Restate the whole listing word for word, missing no line.
*** Data provided Section Begins ***
Definition shape (t : din_RelativeTimeIntervalType) : Prop :=
  is_shape uint32_codec (start t) /\
  opt_shape uint32_codec (duration t).

Definition agree (m t : din_RelativeTimeIntervalType) : Prop :=
  agrees uint32_codec (start m) (start t) /\
  opt_agree uint32_codec (duration m) (duration t).

Definition ids : list Z := [5; 6; 3].

(** The object while state number [s] of [ids] is next. *)
Definition progress (m : din_RelativeTimeIntervalType) (s : nat) (t : din_RelativeTimeIntervalType) : Prop :=
  field uint32_codec (start m) (0 <? s)%nat (start t) /\
  opt_field uint32_codec (duration m) (1 <? s)%nat (duration t).

Lemma states_din_RelativeTimeIntervalType m : valid m ->
  Forall (fun g => True -> state_ok (encode_din_RelativeTimeIntervalType_step m) decode_din_RelativeTimeIntervalType_step ids (fun _ => True) (progress m) (agree m) g) ids.
Proof.
  intros Hm. split_hyps Hm. repeat apply Forall_cons_2; [..|apply Forall_nil_2]; intros Hr.
  - mandatory uint32_codec start (start m) 1 0.
  - case_used (duration m). { optional uint32_codec duration (duration m) 2 0. }
    state_done 2 1.
  - state_done 1 0.
Qed.

Lemma robust_din_RelativeTimeIntervalType : safe shape decode_din_RelativeTimeIntervalType (fun _ => shape).
Proof.
  apply (grammar_safe _ ids); [|by_elem|simpl; lia|by_copy].
  repeat apply Forall_cons_2; [..|apply Forall_nil_2]; safe_branches.
  all: first
    [ safe_mandatory_field uint32_codec start
    | safe_optional_field uint32_codec duration ].
Qed.

#[export] Program Instance codec : Codec din_RelativeTimeIntervalType := {|
  encode := encode_din_RelativeTimeIntervalType;
  decode := decode_din_RelativeTimeIntervalType;
  Codec.valid := valid;
  Codec.shape := shape;
  Codec.agree := agree
|}.
Next Obligation.
  intros m Hm. apply (grammar_wire _ _ ids _ (progress m) _ _ _ _ _ _ (states_din_RelativeTimeIntervalType m Hm)); [by_elem|exact I|simpl; lia..|by_copy].
Qed.
Next Obligation. apply robust_din_RelativeTimeIntervalType. Qed.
*** Data provided Section Ends ***
▶ Response to this exercise
Definition shape (t : din_RelativeTimeIntervalType) : Prop :=
  is_shape uint32_codec (start t) /\
  opt_shape uint32_codec (duration t).

Definition agree (m t : din_RelativeTimeIntervalType) : Prop :=
  agrees uint32_codec (start m) (start t) /\
  opt_agree uint32_codec (duration m) (duration t).

Definition ids : list Z := [5; 6; 3].

(** The object while state number [s] of [ids] is next. *)
Definition progress (m : din_RelativeTimeIntervalType) (s : nat) (t : din_RelativeTimeIntervalType) : Prop :=
  field uint32_codec (start m) (0 <? s)%nat (start t) /\
  opt_field uint32_codec (duration m) (1 <? s)%nat (duration t).

Lemma states_din_RelativeTimeIntervalType m : valid m ->
  Forall (fun g => True -> state_ok (encode_din_RelativeTimeIntervalType_step m) decode_din_RelativeTimeIntervalType_step ids (fun _ => True) (progress m) (agree m) g) ids.
Proof.
  intros Hm. split_hyps Hm. repeat apply Forall_cons_2; [..|apply Forall_nil_2]; intros Hr.
  - mandatory uint32_codec start (start m) 1 0.
  - case_used (duration m). { optional uint32_codec duration (duration m) 2 0. }
    state_done 2 1.
  - state_done 1 0.
Qed.

Lemma robust_din_RelativeTimeIntervalType : safe shape decode_din_RelativeTimeIntervalType (fun _ => shape).
Proof.
  apply (grammar_safe _ ids); [|by_elem|simpl; lia|by_copy].
  repeat apply Forall_cons_2; [..|apply Forall_nil_2]; safe_branches.
  all: first
    [ safe_mandatory_field uint32_codec start
    | safe_optional_field uint32_codec duration ].
Qed.

#[export] Program Instance codec : Codec din_RelativeTimeIntervalType := {|
  encode := encode_din_RelativeTimeIntervalType;
  decode := decode_din_RelativeTimeIntervalType;
  Codec.valid := valid;
  Codec.shape := shape;
  Codec.agree := agree
|}.
Next Obligation.
  intros m Hm. apply (grammar_wire _ _ ids _ (progress m) _ _ _ _ _ _ (states_din_RelativeTimeIntervalType m Hm)); [by_elem|exact I|simpl; lia..|by_copy].
Qed.
Next Obligation. apply robust_din_RelativeTimeIntervalType. Qed.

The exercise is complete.